The premiere of the Alesya opera took place in 1944 in liberated Minsk. The city was in ruins, the opera house was almost completely destroyed, so the performance was hosted by the House of the Red Army.
The Alesya opera became a real sensation during the war. The triumph also lay in the fact that, like Dmitry Shostakovich’s Leningrad Symphony, Yevgeny Tikotsky’s opera was written in a warring country — and nothing like it had been created in Western art. The play was performed on the stage of the Bolshoi Theatre for many years. In 1955, Alesya in a new edition and with an updated cast went to conquer Moscow for the next decade of Belarusian art — from there the composer returned with the title of People’s Artist of the USSR. In 1968, the next edition of Alesya entitled Girl from Polesie received the State Prize of the BSSR.
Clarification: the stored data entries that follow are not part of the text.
Lemma unregister_lookup_witness :
  snd (unregister "H0.DRAW5" oneRuleRegistry) = true
  /\ getRule "H0.DRAW5" (fst (unregister "H0.DRAW5" oneRuleRegistry)) = None
  /\ getStats "H0.DRAW5" (fst (unregister "H0.DRAW5" oneRuleRegistry)) = None
  /\ (forall k, k <> "H0.DRAW5" ->
        getRule k (fst (unregister "H0.DRAW5" oneRuleRegistry))
        = getRule k oneRuleRegistry
        /\ getStats k (fst (unregister "H0.DRAW5" oneRuleRegistry))
           = getStats k oneRuleRegistry)
  /\ (forall rule,
        id rule = "H0.DRAW5" -> getRule "H0.DRAW5" oneRuleRegistry = None ->
        fst (unregister "H0.DRAW5" (register rule oneRuleRegistry))
        = oneRuleRegistry).
Proof.
  apply (@unregister_lookup "H0.DRAW5" oneRuleRegistry).
  apply register_wf, emptyRegistry_wf.
Defined.

(** ** Enabling and disabling *)

Lemma set_enabled_same (rule : HTRule) : set_enabled rule (enabled rule) = rule.
Proof. now destruct rule. Qed.

Lemma set_enabled_twice (rule : HTRule) (e1 e2 : bool) :
  set_enabled (set_enabled rule e1) e2 = set_enabled rule e2.
Proof. reflexivity. Qed.

(** X6.  [setEnabled] on an identifier that is not registered changes
    nothing.  On a registered one it replaces the rule by a copy that
    differs in the [enabled] flag only, in place, and leaves the other
    rules and all statistics alone; disabling an enabled rule and enabling
    it again gives the registry back. *)
Theorem setEnabled_effect (htId : string) (e : bool) (registry : HTRegistryClass) :
  (getRule htId registry = None -> setEnabled htId e registry = registry)
  /\ (forall rule, getRule htId registry = Some rule ->
        getRule htId (setEnabled htId e registry) = Some (set_enabled rule e))
  /\ (forall k, k <> htId ->
        getRule k (setEnabled htId e registry) = getRule k registry)
  /\ stats (setEnabled htId e registry) = stats registry
  /\ Map_keys (rules (setEnabled htId e registry)) = Map_keys (rules registry)
  /\ (enabledOf registry htId = Some e ->
      setEnabled htId e (setEnabled htId (negb e) registry) = registry).
Proof.
  unfold getRule, enabledOf, setEnabled.
  destruct (Map_get htId (rules registry)) as [rule |] eqn:Hget; cbn [rules stats].
  - split; [discriminate |].
    split; [intros r [= <-]; apply Map_get_set_same |].
    split; [intros k Hne; apply Map_get_set_other; congruence |].
    split; [reflexivity |].
    split; [eapply Map_keys_set_present; exact Hget |].
    unfold getRule. rewrite Hget. cbn [option_map]. intros [= He].
    rewrite Map_get_set_same. cbn [rules stats].
    rewrite Map_set_set, set_enabled_twice, <- He, set_enabled_same.
    rewrite (Map_set_same_value _ _ Hget). now destruct registry.
  - split; [reflexivity |].
    split; [discriminate |].
    split; [reflexivity |].
    split; [reflexivity |].
    split; [reflexivity |].
    unfold getRule. rewrite Hget. discriminate.
Qed.

(** X7.  In a registry built by the class, disabling a rule removes
    exactly the rule registered under that identifier from the list
    [decide] works on. *)
Theorem getAllRules_after_disable (htId : string) (registry : HTRegistryClass)
    (rule : HTRule) :
  registry_wf registry ->
  (In rule (getAllRules (setEnabled htId false registry))
   <-> In rule (getAllRules registry) /\ id rule <> htId).
Proof.
  intros Hwf. rewrite !In_getAllRules.
  pose proof (wf_keyed Hwf) as Hkeyed. rewrite Forall_forall in Hkeyed.
  unfold setEnabled.
  destruct (Map_get htId (rules registry)) as [old |] eqn:Hget; cbn [rules].
  - split.
    + intros [Hin Hen]. apply In_Map_values in Hin as [k Hin].
      apply (@In_Map_set_present HTRule htId k (set_enabled old false) rule old
               (rules registry) Hget (wf_nodup Hwf)) in Hin
        as [[-> ->] | [Hne Hin]]; [discriminate |].
      split; [split; [eapply Map_values_In; exact Hin | exact Hen] |].
      specialize (Hkeyed _ Hin). simpl in Hkeyed. congruence.
    + intros [[Hin Hen] Hne]. split; [| exact Hen].
      apply In_Map_values in Hin as [k Hin].
      apply Map_values_In with (k := k).
      apply (@In_Map_set_present HTRule htId k (set_enabled old false) rule old
               (rules registry) Hget (wf_nodup Hwf)). right.
      split; [| exact Hin].
      specialize (Hkeyed _ Hin). simpl in Hkeyed. congruence.
  - split.
    + intros [Hin Hen]. split; [now split |].
      apply In_Map_values in Hin as [k Hin].
      specialize (Hkeyed _ Hin). simpl in Hkeyed. intros Heq.
      apply Map_get_None in Hget. apply Hget.
      rewrite <- Heq, Hkeyed. change k with (fst (k, rule)). now apply in_map.
    + now intros [Hin _].
Qed.

(** The registry holding the high-card rule and the draw-five rule. *)
Definition twoRuleRegistry : HTRegistryClass :=
  register rule_H1_HC oneRuleRegistry.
The Alesya opera became a real wartime sensation

Yevgeny Tikotsky left a great creative legacy: six symphonies, operas, concerts, symphonic poems, choirs, music for films and plays, many songs... He headed both the Belarusian State Philharmonic Society and the Union of Composers of the BSSR, taught for many years, was a deputy of the Supreme Council, but, despite to the social load, he continued to compose. He said, “I am a happy person: I don’t know what boredom, insomnia and headaches are.”
So he left, not having time to finish his last opera, Anna Gromova... Not a day without a note, until his last breath.